Assigned task
From the listing below, copy each line that holds "Data".

+ + + + + + +

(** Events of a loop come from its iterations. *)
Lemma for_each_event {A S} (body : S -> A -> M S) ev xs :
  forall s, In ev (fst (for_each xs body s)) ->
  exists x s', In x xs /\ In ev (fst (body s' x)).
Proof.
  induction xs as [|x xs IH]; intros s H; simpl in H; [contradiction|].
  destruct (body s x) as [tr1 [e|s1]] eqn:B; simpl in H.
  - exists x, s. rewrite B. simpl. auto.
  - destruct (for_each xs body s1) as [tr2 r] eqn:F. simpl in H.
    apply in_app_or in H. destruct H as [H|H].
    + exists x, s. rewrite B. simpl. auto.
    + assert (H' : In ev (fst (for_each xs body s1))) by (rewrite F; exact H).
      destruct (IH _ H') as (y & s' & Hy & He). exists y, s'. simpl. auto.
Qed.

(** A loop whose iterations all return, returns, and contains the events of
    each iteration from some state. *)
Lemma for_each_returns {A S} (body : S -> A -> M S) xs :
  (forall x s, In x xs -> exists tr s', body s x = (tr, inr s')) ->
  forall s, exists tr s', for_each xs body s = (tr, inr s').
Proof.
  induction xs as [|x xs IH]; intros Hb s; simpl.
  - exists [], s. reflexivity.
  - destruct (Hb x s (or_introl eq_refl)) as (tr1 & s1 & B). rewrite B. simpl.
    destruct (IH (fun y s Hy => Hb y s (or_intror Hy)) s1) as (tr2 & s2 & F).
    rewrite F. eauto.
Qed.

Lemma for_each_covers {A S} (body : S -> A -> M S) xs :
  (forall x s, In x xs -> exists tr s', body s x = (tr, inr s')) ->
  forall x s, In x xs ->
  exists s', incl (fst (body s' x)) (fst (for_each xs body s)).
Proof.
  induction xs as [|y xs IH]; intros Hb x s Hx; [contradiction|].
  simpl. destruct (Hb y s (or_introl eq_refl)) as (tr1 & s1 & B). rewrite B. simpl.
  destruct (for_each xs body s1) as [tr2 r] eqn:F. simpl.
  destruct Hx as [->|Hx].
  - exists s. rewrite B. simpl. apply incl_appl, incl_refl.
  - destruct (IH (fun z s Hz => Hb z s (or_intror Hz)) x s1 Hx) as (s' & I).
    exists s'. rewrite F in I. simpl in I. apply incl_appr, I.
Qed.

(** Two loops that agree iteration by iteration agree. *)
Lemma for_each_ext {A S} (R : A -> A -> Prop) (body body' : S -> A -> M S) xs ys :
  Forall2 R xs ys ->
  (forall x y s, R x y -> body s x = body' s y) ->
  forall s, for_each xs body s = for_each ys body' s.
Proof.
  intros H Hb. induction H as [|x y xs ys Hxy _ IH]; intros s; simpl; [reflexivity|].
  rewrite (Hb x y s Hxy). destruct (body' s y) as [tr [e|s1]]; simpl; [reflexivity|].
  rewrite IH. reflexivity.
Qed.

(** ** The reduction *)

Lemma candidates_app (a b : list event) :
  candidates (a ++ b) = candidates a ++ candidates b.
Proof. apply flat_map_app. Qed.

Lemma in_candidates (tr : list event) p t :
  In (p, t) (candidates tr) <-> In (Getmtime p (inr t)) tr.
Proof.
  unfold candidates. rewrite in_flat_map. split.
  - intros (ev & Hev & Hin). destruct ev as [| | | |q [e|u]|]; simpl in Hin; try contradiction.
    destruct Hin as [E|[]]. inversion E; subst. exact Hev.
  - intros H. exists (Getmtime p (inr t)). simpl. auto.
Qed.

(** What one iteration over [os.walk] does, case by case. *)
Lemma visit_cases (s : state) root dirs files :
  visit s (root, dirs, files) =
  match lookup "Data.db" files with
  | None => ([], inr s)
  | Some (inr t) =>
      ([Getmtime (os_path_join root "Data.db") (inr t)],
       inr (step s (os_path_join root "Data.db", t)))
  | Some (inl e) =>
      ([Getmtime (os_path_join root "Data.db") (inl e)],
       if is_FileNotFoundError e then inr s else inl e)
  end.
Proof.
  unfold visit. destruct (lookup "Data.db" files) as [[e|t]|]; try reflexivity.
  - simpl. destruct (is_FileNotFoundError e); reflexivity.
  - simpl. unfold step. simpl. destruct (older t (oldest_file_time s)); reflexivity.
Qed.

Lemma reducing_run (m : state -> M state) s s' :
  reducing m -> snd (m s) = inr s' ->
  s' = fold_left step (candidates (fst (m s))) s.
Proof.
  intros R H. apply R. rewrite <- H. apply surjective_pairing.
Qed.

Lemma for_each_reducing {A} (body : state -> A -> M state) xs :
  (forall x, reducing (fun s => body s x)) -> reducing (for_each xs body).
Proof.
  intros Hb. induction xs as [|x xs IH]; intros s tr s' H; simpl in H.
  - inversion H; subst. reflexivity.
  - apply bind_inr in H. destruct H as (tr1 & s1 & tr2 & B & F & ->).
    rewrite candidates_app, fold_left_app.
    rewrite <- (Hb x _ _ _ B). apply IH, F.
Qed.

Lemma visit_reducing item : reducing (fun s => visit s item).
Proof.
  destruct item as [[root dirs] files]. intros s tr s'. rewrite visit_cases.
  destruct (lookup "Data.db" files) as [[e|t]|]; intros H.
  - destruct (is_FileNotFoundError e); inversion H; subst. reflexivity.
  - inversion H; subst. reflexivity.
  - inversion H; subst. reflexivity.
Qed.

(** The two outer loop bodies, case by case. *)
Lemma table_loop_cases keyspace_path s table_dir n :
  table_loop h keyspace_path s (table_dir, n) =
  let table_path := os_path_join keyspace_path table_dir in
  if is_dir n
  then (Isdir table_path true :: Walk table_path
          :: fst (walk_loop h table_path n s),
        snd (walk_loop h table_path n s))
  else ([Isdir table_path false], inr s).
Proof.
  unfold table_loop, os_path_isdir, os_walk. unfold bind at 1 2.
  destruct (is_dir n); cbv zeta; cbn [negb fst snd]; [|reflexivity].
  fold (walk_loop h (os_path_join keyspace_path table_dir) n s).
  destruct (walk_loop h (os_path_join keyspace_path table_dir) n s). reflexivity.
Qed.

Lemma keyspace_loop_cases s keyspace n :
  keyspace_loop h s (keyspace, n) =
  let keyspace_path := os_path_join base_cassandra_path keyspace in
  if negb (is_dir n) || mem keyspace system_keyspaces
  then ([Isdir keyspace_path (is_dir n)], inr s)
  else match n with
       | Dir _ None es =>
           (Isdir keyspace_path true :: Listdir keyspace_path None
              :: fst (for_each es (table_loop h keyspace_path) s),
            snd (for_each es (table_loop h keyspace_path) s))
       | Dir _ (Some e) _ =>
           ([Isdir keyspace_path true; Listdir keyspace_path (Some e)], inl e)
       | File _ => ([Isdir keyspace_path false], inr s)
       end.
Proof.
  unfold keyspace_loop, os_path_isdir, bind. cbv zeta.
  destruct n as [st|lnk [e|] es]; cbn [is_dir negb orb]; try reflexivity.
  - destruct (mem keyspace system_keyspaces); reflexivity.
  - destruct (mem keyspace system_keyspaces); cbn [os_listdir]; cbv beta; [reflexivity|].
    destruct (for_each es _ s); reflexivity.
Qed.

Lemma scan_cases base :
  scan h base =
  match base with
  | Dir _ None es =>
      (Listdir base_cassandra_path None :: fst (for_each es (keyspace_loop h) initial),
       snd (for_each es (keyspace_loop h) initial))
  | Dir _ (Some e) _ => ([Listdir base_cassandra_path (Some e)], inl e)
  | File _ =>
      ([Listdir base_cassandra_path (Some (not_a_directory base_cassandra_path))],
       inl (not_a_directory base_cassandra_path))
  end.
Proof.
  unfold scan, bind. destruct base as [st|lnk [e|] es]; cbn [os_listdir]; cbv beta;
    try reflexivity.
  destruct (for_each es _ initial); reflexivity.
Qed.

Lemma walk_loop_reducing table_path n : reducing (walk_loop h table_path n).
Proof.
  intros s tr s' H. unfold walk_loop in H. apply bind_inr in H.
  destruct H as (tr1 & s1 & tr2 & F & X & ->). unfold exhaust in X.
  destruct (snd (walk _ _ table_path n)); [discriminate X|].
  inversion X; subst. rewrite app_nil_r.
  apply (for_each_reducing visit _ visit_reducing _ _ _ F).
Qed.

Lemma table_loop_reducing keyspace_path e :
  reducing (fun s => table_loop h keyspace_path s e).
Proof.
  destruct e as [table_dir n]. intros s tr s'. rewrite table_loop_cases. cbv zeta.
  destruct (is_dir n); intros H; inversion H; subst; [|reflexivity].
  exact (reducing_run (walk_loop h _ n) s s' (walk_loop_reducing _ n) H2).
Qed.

+ + + + + + +

Task response
  match lookup "Data.db" files with
      ([Getmtime (os_path_join root "Data.db") (inr t)],
       inr (step s (os_path_join root "Data.db", t)))
      ([Getmtime (os_path_join root "Data.db") (inl e)],
  unfold visit. destruct (lookup "Data.db" files) as [[e|t]|]; try reflexivity.
  destruct (lookup "Data.db" files) as [[e|t]|]; intros H.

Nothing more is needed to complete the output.